= Reference implementation =

Implementation of a specification which serves as an example

In the software development process, a reference implementation (or, less frequently, sample implementation or model implementation) is a program that implements all requirements from a corresponding specification. The reference implementation often accompanies a technical standard, and demonstrates what should or what must (Note: MUST according to the RFC 2119) be considered the "correct" behavior of any other implementation of it.

== Characteristics and examples ==
Reference implementations of algorithms, for instance cryptographic algorithms, are often the result or the input of standardization processes. In this function they are often dedicated to the public domain with their source code as public domain software. Examples are the first CERN's httpd, Serpent cipher, base64 variants, and SHA-3. The Openwall Project maintains a list of several algorithms with their reference source code in the public domain.

A reference implementation may or may not be production quality.
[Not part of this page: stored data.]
Lemma wp_prepare (G : list (list Z * list Z) -> Prop) n v fuel : (forall l, G l -> blob_size l + room n v < 2 ^ 31) -> 0 <= n -> 0 <= v -> no_failure kmalloc_ok -> forall ws s l,
  (length ws + 2 <= fuel)%nat \/ (ws = [] /\ (1 <= fuel)%nat /\ current s = true /\ fits s (blob_size l + room n v)) ->
  inv s l -> G l -> Forall (rely G) ws ->
  wp (prepare kmalloc_ok fuel n v)
    (fun r w => exists ws' s' l', w = (ws', s') /\ after_prepare G (room n v) ws s l r ws' s' l') (ws, s).
Proof.
  intros HG Hn Hv Hmem. induction fuel as [|fuel IH]; intros ws s l Hfuel Hi Hsz Hws; [lia|]. cbn [prepare].
  apply wp_bind, wp_gets.
  destruct ((i_version (xs_x s) =? 0) || (Z.land (caps_issued (xs_caps s)) CEPH_CAP_XATTR_EXCL =? 0)) eqn:Hloc.
  { apply wp_bind, (wp_unlocked G ws s l); [done|done|done|]. intros ws1 s1 l1 Hws1 _ Hi1 Hsz1 Hf1 Halone.
    destruct (frame_private _ _ Hf1) as [Hsp1 Hpr1]. apply wp_ret. exists ws1, s1, l1. split; [done|]. split; try done.
    intros Hw. destruct (Halone Hw) as (-> & -> & ->). split_and!; try done. intros Hv0 Hc0.
    apply orb_true_iff in Hloc as [?%Z.eqb_eq|?%Z.eqb_eq]; done. }
  apply wp_bind. eapply wp_mono; [by apply (wp_build_xattrs kmalloc_ok G ws s l)|].
  cbv beta. intros r w (ws1 & s1 & l1 & -> & [A1 A2 A3 A4 A5 A6 A7 A8 A9 A10 A11 A12 A13]).
  specialize (A10 Hmem). apply wp_bind, wp_getx. pose proof (v_abs _ _ A3) as Hix1. rewrite A10 in Hix1.
  destruct (required_room _ _ _ n v Hix1 Hn Hv (HG l1 A4)) as [Hreq Hroom]. cbv zeta. rewrite Hreq.
  pose proof (blob_size_bounds l1) as Hbs1.
  apply wp_bind. match goal with |- wp _ ?R _ => set (Q := R) end.
  assert (HQ : forall small : bool, (small = false -> fits s1 (blob_size l1 + room n v)) ->
    (fits s1 (blob_size l1 + room n v) -> small = false) -> Q small (ws1, s1)).
  2:{ destruct (i_prealloc_blob (xs_x s1)) as [b|] eqn:Hp.
      - destruct (v_prealloc _ _ A3 b Hp) as [[buf Hb] _]. apply wp_bind, (wp_get_buf ws1 s1 b buf); [done|].
        apply wp_ret, HQ.
        + intros Hlt%Z.ltb_ge. by exists b, buf.
        + intros (b' & buf' & Hp' & Hb' & Hle). apply Z.ltb_ge. congruence.
      - apply wp_ret, HQ; [done|]. intros (b & buf & Hp' & _). congruence. }
  intros small Hsmall Hsmall'. unfold Q. clear Q. destruct small.
  2:{ apply wp_ret. exists ws1, s1, l1. split; [done|]. split; try done.
      - intros _. split; [done|]. split; [by apply Hsmall|]. pose proof (v_version _ _ Hi). apply orb_false_iff in Hloc as [Hv0%Z.eqb_neq _]. lia.
      - intros Hw. by destruct (A11 Hw) as (? & ? & ? & ? & _ & ? & ?). }
  destruct Hfuel as [Hfuel|(-> & Hfuel & Hcur & Hfit)].
  2:{ destruct (A11 eq_refl) as (-> & -> & _).
      rewrite (A12 Hcur) in Hsmall'. by specialize (Hsmall' Hfit). }
  apply wp_bind, (wp_unlocked G ws1 s1 l1); [done|done|done|]. intros ws2 s2 l2 Hws2 Hlen2 Hi2 Hsz2 Hf2 Halone2.
  destruct (frame_private _ _ Hf2) as [Hsp2 Hpr2].
  pose proof (HG l1 A4) as Hsz1. apply wp_bind, wp_buffer_new; [lia|by intros s3 _ Hnf|]. intros s3 B3. apply wp_bind, wp_getx.
  pose proof (bumped_inv _ _ _ _ B3 Hi2) as Hi3. destruct (bumped_spare _ _ _ B3) as [Hsp3 Hpr3].
  rewrite <- (bp_next _ _ _ B3). set (len := blob_size l1 + room n v).
  assert (Hd3 : i_dirty (xs_x s3) = true -> blob_size l2 <= len).
  { intros Hd. rewrite (bp_x _ _ _ B3) in Hd. destruct (v_dirty _ _ Hi2 Hd) as [Hc2 _].
    rewrite (frame_current s1 s2 l1 l2); try done. unfold len. lia. }
  apply wp_bind, wp_put_opt.
  { intros o Ho. change (i_prealloc_blob (xs_x _)) with (i_prealloc_blob (xs_x s3)) in Ho.
    destruct (v_prealloc _ _ Hi3 o Ho) as [[x Hx] _]. exists x. destruct (v_bufs _ _ Hi3 o x Hx) as (Hlt & Hk & _).
    split; [|done]. cbn. rewrite lookup_insert_ne by lia. done. }
  intros m' M1 M2 M3 M4 M5.
  destruct (new_prealloc s3 l2 len m' _ Hi3 eq_refl ltac:(unfold len; lia) Hd3 M1 M2 M3 M4 M5) as (Hi4 & Hc4 & Hf4 & Hsp4 & Hpr4).
  apply wp_bind. unfold modx. apply wp_mod.
  eapply wp_mono; [eapply (IH ws2 _ l2); [|exact Hi4|done|done]|].
  - destruct (decide (ws = [])) as [->|Hne].
    + destruct (A11 eq_refl) as (-> & -> & _). destruct (Halone2 eq_refl) as (-> & -> & ->). right.
      split_and!; [done|cbn in Hfuel; lia| |exact Hf4]. rewrite Hc4. unfold current. by rewrite (bp_x _ _ _ B3).
    + left. destruct Hlen2 as [?|[-> _]]; [lia|]. destruct ws; [done|]. cbn in *. lia.
  - cbv beta. intros r' w' (ws5 & s5 & l5 & -> & [P1 P2 P3 P4 P5 P6 P7 P8]). exists ws5, s5, l5. split; [done|].
    split; try done.
    + lia.
    + auto 10.
    + intros ->. destruct (A11 eq_refl) as (-> & -> & C1 & C2 & _ & C0 & D0). destruct (Halone2 eq_refl) as (-> & -> & ->).
      destruct (P8 eq_refl) as (-> & -> & C3 & C4 & C6 & D6 & C5). split_and!; try done.
      * rewrite C3. cbn. by rewrite (bp_caps _ _ _ B3), C1.
      * rewrite C4. cbn. by rewrite (bp_log _ _ _ B3), C2.
      * rewrite C6. cbn. by rewrite (bp_x _ _ _ B3), C0.
      * rewrite D6. cbn. by rewrite (bp_x _ _ _ B3), D0.
      * intros Hv0 Hc0. apply C5.
        -- cbn. by rewrite (bp_x _ _ _ B3), C0.
        -- cbn. by rewrite (bp_caps _ _ _ B3), C1.
Qed.
(** ** Copies of names and values *)
(** A string was allocated: [i] is private and the rest is as before. *)
Record duped (s s' : xstate) (i : nat) (v : list Z) : Prop := {
  du_fresh : m_strs (xs_mem s) !! i = None;
  du_private : private s' i v;
  du_keep : forall j w, private s j w -> private s' j w;
  du_inv : forall l, inv s l -> inv s' l;
  du_x : xs_x s' = xs_x s;
  du_spare : spare s' = spare s;
  du_caps : xs_caps s' = xs_caps s;
  du_log : xs_log s' = xs_log s }.

Lemma wp_kmemdup v l ws s (Q : option cptr -> list window * xstate -> Prop) :
  no_failure kmalloc_ok -> inv s l ->
  (forall i s', duped s s' i v -> Q (Some (PStr i)) (ws, s')) -> wp (on_mem (kmemdup kmalloc_ok v)) Q (ws, s).
Proof.
  intros Hmem Hi HQ. apply wp_on_mem. unfold kmemdup. apply wp_bind. unfold kalloc, wp at 1. rewrite Hmem, orb_true_r.
  apply wp_bind, wp_get, wp_bind, wp_mod, wp_ret. apply HQ. pose proof Hi as [_ V2 _ _ _ _ _ _ _].
  set (i := m_next (xs_mem s)).
  assert (Hfr : m_strs (xs_mem s) !! i = None).
  { destruct (m_strs (xs_mem s) !! i) eqn:E; [|done]. assert (i < i)%nat; [|lia]. apply V2. by eexists. }
  assert (Hno : i ∉ owned_all (inorder (i_index (xs_x s)))).
  { intros Hin. destruct (o_live _ _ (v_owns _ _ Hi) i Hin) as [x Hx]. congruence. }
  split; try done.
  - split; [|done]. cbn. by rewrite lookup_insert_eq.
  - intros j w [Hj Hnj]. split; [|done]. cbn. fold i. rewrite lookup_insert_ne; [done|]. congruence.
  - clear Hi V2. intros l' [V1 V2 V3 V4 V5 V6 V7 V8 V9].
    assert (Hsame : forall j, j ∈ owned_all (inorder (i_index (xs_x s))) ->
      <[i := v]> (m_strs (xs_mem s)) !! j = m_strs (xs_mem s) !! j).
    { intros j Hj. apply lookup_insert_ne. congruence. }
    split; cbn; try done.
    + intros b buf Hb. destruct (V1 b buf Hb) as (? & ? & ? & ?). split_and!; done || lia.
    + intros j [w Hj]. fold i in Hj |- *. destruct (decide (j = i)) as [->|Hne]; [lia|]. rewrite lookup_insert_ne in Hj by done.
      assert (j < i)%nat; [|lia]. apply V2. by eexists.
    + apply (owns_same (xs_mem s)); [done|exact Hsame].
    + change (current _) with (current s). destruct (current s); [|done].
      apply (indexed_other (xs_x s) _ (xs_mem s)); done.
Qed.
(** ** Changes *)
Lemma steps_inv s s' ids l l' d :
  inv s l -> current s = true -> steps s s' ids l' d -> fits s (blob_size l') ->
  inv s' l' /\ current s' = true /\ fits s' (blob_size l') /\ xs_caps s' = xs_caps s /\ xs_log s' = xs_log s /\
  i_version (xs_x s') = i_version (xs_x s) /\ i_dirty (xs_x s') = i_dirty (xs_x s).
Proof.
  intros [V1 V2 V3 V4 V5 V6 V7 V8 V9] Hc [S1 S2 S3 S4 S5] Hf. unfold rest in S2.
  injection S2 as R1 R2 R3 R4 R5 R6 R7 R8 R9 R10.
  assert (Hc' : current s' = true) by (unfold current in *; by rewrite R4, R5).
  assert (Hf' : fits s' (blob_size l')) by (unfold fits; by rewrite R2, R6).
  split_and!; try done. split; rewrite ?R1, ?R2, ?R4, ?R5, ?R6, ?R7, ?R9, ?Hc'; try done.
  - intros i Hi. by apply V2, S5.
  - apply S1.
  - by rewrite R3.
Qed.

(** [__ceph_mark_dirty_caps] and [dirty = true] *)
Definition dirtied (s : xstate) : xstate :=
  s <| xs_caps ::= mark_dirty_caps CEPH_CAP_XATTR_EXCL |> <| xs_x ::= fun i => i <| i_dirty := true |> |>.

Lemma dirtied_inv s l : inv s l -> current s = true -> fits s (blob_size l) -> 0 < i_version (xs_x s) ->
  inv (dirtied s) l /\ current (dirtied s) = true /\ fits (dirtied s) (blob_size l) /\ spare (dirtied s) = spare s.
Proof.
  intros [V1 V2 V3 V4 V5 V6 V7 V8 V9] Hc Hf Hv. rewrite Hc in V7. split_and!; try done. split; try done.
  - change (current (dirtied s)) with (current s). rewrite Hc.
    by apply (indexed_frame (xs_x s) _ (xs_mem s)).
  - intros _. cbn. by rewrite dirty_held.
Qed.

Lemma fits_le s a b : fits s a -> b <= a -> fits s b.
Proof. intros (i & buf & Hp & Hb & Hle) Hab. exists i, buf. split_and!; try done. lia. Qed.

Lemma del_size k l : blob_size (del k l) <= blob_size l.
Proof.
  unfold del. induction l as [|a l IH]; [done|]. rewrite blob_size_cons.
  destruct (decide (a.1 <> k)).
  - rewrite filter_cons_True by done. rewrite blob_size_cons. lia.
  - rewrite filter_cons_False by done. lia.
Qed.

(** What [ceph_setxattr] passes to [__set_xattr] in the prepared state. *)
Section Change.
Context (ws : list window) (s : xstate) (l : list (list Z * list Z)) (name : list Z) (value : option (list Z)) (flags : Z).
Context (i : nat) (j : option nat).
Let v := default [] value.
Hypothesis Hi : inv s l.
Hypothesis Hc : current s = true.
Hypothesis Hname : nul_free name.
Hypothesis Hn : private s i (name ++ [0]).
Hypothesis Hj : match j with
  | Some j => private s j v /\ j <> i /\ v <> []
  | None => v = []
  end.
Hypothesis Hfit : fits s (blob_size l + (8 + Z.of_nat (length name) + Z.of_nat (length v))).
Hypothesis Hsz : blob_size l + (8 + Z.of_nat (length name) + Z.of_nat (length v)) < 2 ^ 31.

Definition strings : list nat := i :: option_list j.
For example, the Fraunhofer reference implementation of the MP3 standard usually does not compare favorably to other common implementations, such as LAME, in listening tests that determine sound quality. In contrast, CPython, the reference implementation of the Python programming language, is also the implementation most widely used in production.

== Testing ==
Testing the implementation-vs-specification relationship further enhances the production's inter-process efficiencies:

A reference implementation is, in general, an implementation of a specification to be used as a definitive interpretation for that specification. During the development of the ... conformance test suite, at least one relatively trusted implementation of each interface is necessary to (1) discover errors or ambiguities in the specification, and (2) validate the correct functioning of the test suite.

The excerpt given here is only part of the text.